Understandably, the subject of this could cause a bit of confusion. Most of you, at this point, would consider personal role models to be parents and prominent figures. However, when it comes to your own professional development, who can you look up to?
A role model, from a business standpoint, can simply be defined as they person who you can look to for any information. They serve as a mentor and can provide the blueprint for a work ethic you would be proud to follow.
With the volatility of the professional world, however, finding that role model, for some of us, has become increasing difficult. It’s almost impossible if you happen to find yourself in an organizational role that has been newly created and that no other person has any previous knowledge of what is entailed in your position.
Do you have to go it alone? Of course not. It truly is incumbent upon you to seek out knowledge. And realistically, that knowledge shouldn’t be too hard to find.
The first step in finding a professional role model is to seek out professional organizations that cater to your industry. Don’t be afraid that the people you meet work for other companies. There’s a good chance you will come across veterans of the industry who have been in the same position you’re in right now. And most of them are gracious with their time and would be more than happy to be of assistance.

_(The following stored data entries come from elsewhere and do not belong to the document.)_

(* ===== verification/Checkout.v ===== *)
(** * Checkout: the create-checkout edge function

    src/supabase/functions/create-checkout/index.ts as a function from the
    request, the environment (the Stripe key, the answers of the auth
    service and of Stripe) and the database to the HTTP response and the
    parameters of the Stripe Checkout session it creates.  The commission
    rate comes from the [CommissionSource] interface (Fees.v), which stands
    for [supabase.rpc("get_commission_rate")]; the theorems about amounts
    are proved against that interface.

    The guards are modelled in the code's order, each [throw new Error(m)]
    as [Err m], which the [catch] turns into a 500 response with body
    [{ error: m }].  The function writes nothing to the database.  The
    guards test JavaScript truthiness, so an empty key or header counts as
    missing ([truthy]).  The body is taken as parsed ([req.json()] failing
    on a body that is not JSON is not modelled), and listing ids are taken
    to be well-formed: the database's type error on an id that is not a
    uuid ("Failed to fetch listing: ...") is not modelled. *)

From S2P Require Import Prelude Accounts Fees Listings.

Local Open Scope string_scope.
Local Open Scope list_scope.

(** ** Inputs and outputs *)

Record Request := mkRequest {
  req_method : string;
  req_authorization : option string;   (* the Authorization header *)
  req_origin : option string;          (* the origin header *)
  req_listing_id : option string       (* body.listingId *)
}.

(** The user returned by [supabase.auth.getUser]. *)
Record AuthUser := mkAuthUser { au_id : string; au_email : option string }.

(** What the environment and the external services answer. *)
Record CheckoutEnv := mkEnv {
  env_stripe_key : option string;
  (* auth.getUser(token): an error message, or the user (maybe null) *)
  env_get_user : string -> result string (option AuthUser);
  (* stripe.customers.list({ email, limit: 1 }): the customers' ids *)
  env_customers : string -> list string
}.

(** The tables the function reads. *)
Record CheckoutDb := mkCheckoutDb {
  cdb_listings : gmap string Listing;
  cdb_brands : gmap string string      (* brands.id -> brands.name *)
}.

(** The arguments of [stripe.checkout.sessions.create] (lines 108-137). *)
Record SessionParams := mkSession {
  sp_customer : option string;
  sp_customer_email : option string;
  sp_currency : string;
  sp_product_name : string;
  sp_description : string;
  sp_product_listing_id : string;
  sp_product_seller_id : string;
  sp_unit_amount : Z;
  sp_quantity : nat;
  sp_success_url : string;
  sp_cancel_url : string;
  sp_meta_listing_id : string;
  sp_meta_buyer_id : string;
  sp_meta_seller_id : string;
  sp_meta_commission_amount : Q
}.

Inductive ResponseBody :=
| RNull
| RSession (url session_id : string)
| RError (msg : string).

Record Response := mkResponse { resp_status : Z; resp_body : ResponseBody }.

(** ** Pieces of the handler *)

(** [authHeader.replace("Bearer ", "")] (line 37). *)
Definition bearer_token (auth : string) : string := js_replace_first "Bearer " "" auth.

(** [if (!user?.email) throw ...] (line 41): the user and a non-empty
    e-mail. *)
Definition user_with_email (u : option AuthUser) : option (AuthUser * string) :=
  match u with
  | Some au =>
      match au_email au with
      | Some e => if decide (e = "") then None else Some (au, e)
      | None => None
      end
  | None => None
  end.

(** [if (!listingId) throw ...] (line 45). *)
Definition listing_id_given (o : option string) : option string :=
  match o with Some id => if decide (id = "") then None else Some id | None => None end.

(** The query of lines 49-63: the row with this id, if its status is
    [approved]. *)
Definition approved_listing (db : CheckoutDb) (id : string) : option Listing :=
  match cdb_listings db !! id with
  | Some l => if decide (l_status l = approved) then Some l else None
  | None => None
  end.

(** Lines 70-78: ["Watch"] unless the listing has a brand whose row is
    found. *)
Definition brand_name (db : CheckoutDb) (l : Listing) : string :=
  if decide (l_brand_id l = "") then "Watch"
  else default "Watch" (cdb_brands db !! l_brand_id l).

(** [commissionData || 0.035] (line 90): [null] and [0] both fall back to
    3.5%. *)
Definition checkout_rate (data : option Q) : Q :=
  match data with
  | Some r => if Qeq_bool r 0 then 35 # 1000 else r
  | None => 35 # 1000
  end.

(** [Math.round(price * rate * 100) / 100] (line 91). *)
Definition commission_amount (price rate : Q) : Q :=
  (js_round (price * rate * 100) # 100)%Q.

(** [Math.round(listing.asking_price * 100)] (line 123), in cents. *)
Definition unit_amount (price : Q) : Z := js_round (price * 100)%Q.

Definition default_origin : string := "https://luxe-keeper-platform.lovable.app".

(** ** The handler *)

Section Handler.
Context `{CommissionSource}.

(** Lines 20-137: the guards in order, then the session parameters. *)
Definition checkout_session (env : CheckoutEnv) (db : CheckoutDb) (req : Request)
    : result string SessionParams :=
  _ ← required (truthy (env_stripe_key env)) "STRIPE_SECRET_KEY is not set";
  auth ← required (truthy (req_authorization req)) "No authorization header provided";
  u ← match env_get_user env (bearer_token auth) with
      | Ok u => Ok u
      | Err m => Err ("Authentication error: " +:+ m)
      end;
  '(user, email) ← required (user_with_email u) "User not authenticated or email not available";
  listingId ← required (listing_id_given (req_listing_id req)) "Listing ID is required";
  listing ← required (approved_listing db listingId)
              "Listing not found or not available for purchase";
  let brandName := brand_name db listing in
  check (negb (bool_decide (l_seller_id listing = au_id user)))
    "You cannot purchase your own listing";;
  let rate := checkout_rate (get_commission_rate (l_seller_id listing)) in
  let commission := commission_amount (l_asking_price listing) rate in
  let customerId := head (env_customers env email) in
  let origin := default default_origin (truthy (req_origin req)) in
  mret (mkSession customerId
          (match customerId with Some _ => None | None => Some email end)
          (str_lower (l_currency listing))
          (brandName +:+ " " +:+ l_model listing)
          ("Ref. " +:+ l_reference_number listing)
          (l_id listing) (l_seller_id listing)
          (unit_amount (l_asking_price listing)) 1
          (origin +:+ "/checkout/success?session_id={CHECKOUT_SESSION_ID}&listing_id=" +:+ l_id listing)
          (origin +:+ "/listing/" +:+ l_id listing +:+ "?checkout=cancelled")
          (l_id listing) (au_id user) (l_seller_id listing) commission).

Once you’ve been able to establish contact with a potential professional role model, take it slowly. Nothing turns people off more than inundating them with a thousand questions all at once. There will be plenty of time for that in the future.
Instead, consider scheduling something informal, like a lunch or coffee. Nothing breaks the ice like a sit-down at the local Starbucks.
Once you’ve eased into your professional relationship, you will find that your role model can be your greatest key to success.